→ **EXERCISE GOAL**:
For the data below, give the number of lines in which "omitempty" occurs. Include nothing besides that number.

→ **Stored data entries**:
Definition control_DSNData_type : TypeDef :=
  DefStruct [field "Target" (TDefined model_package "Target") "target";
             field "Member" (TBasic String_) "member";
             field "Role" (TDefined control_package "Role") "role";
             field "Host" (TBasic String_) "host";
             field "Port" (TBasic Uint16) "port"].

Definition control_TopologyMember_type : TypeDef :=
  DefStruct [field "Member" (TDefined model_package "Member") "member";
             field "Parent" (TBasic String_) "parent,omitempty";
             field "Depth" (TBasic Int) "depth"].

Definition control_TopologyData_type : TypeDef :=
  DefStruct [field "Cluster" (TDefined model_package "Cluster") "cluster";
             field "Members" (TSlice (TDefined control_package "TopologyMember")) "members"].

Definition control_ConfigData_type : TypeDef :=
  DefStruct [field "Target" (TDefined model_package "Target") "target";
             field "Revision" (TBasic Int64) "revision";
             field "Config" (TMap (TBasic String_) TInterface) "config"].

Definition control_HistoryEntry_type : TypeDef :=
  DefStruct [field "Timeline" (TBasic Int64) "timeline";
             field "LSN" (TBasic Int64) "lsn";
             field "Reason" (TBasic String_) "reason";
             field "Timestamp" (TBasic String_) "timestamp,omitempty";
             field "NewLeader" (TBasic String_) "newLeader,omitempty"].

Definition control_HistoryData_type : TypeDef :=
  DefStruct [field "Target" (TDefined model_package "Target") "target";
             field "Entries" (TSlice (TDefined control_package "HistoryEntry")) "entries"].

→ **EXERCISE ANSWER**:
3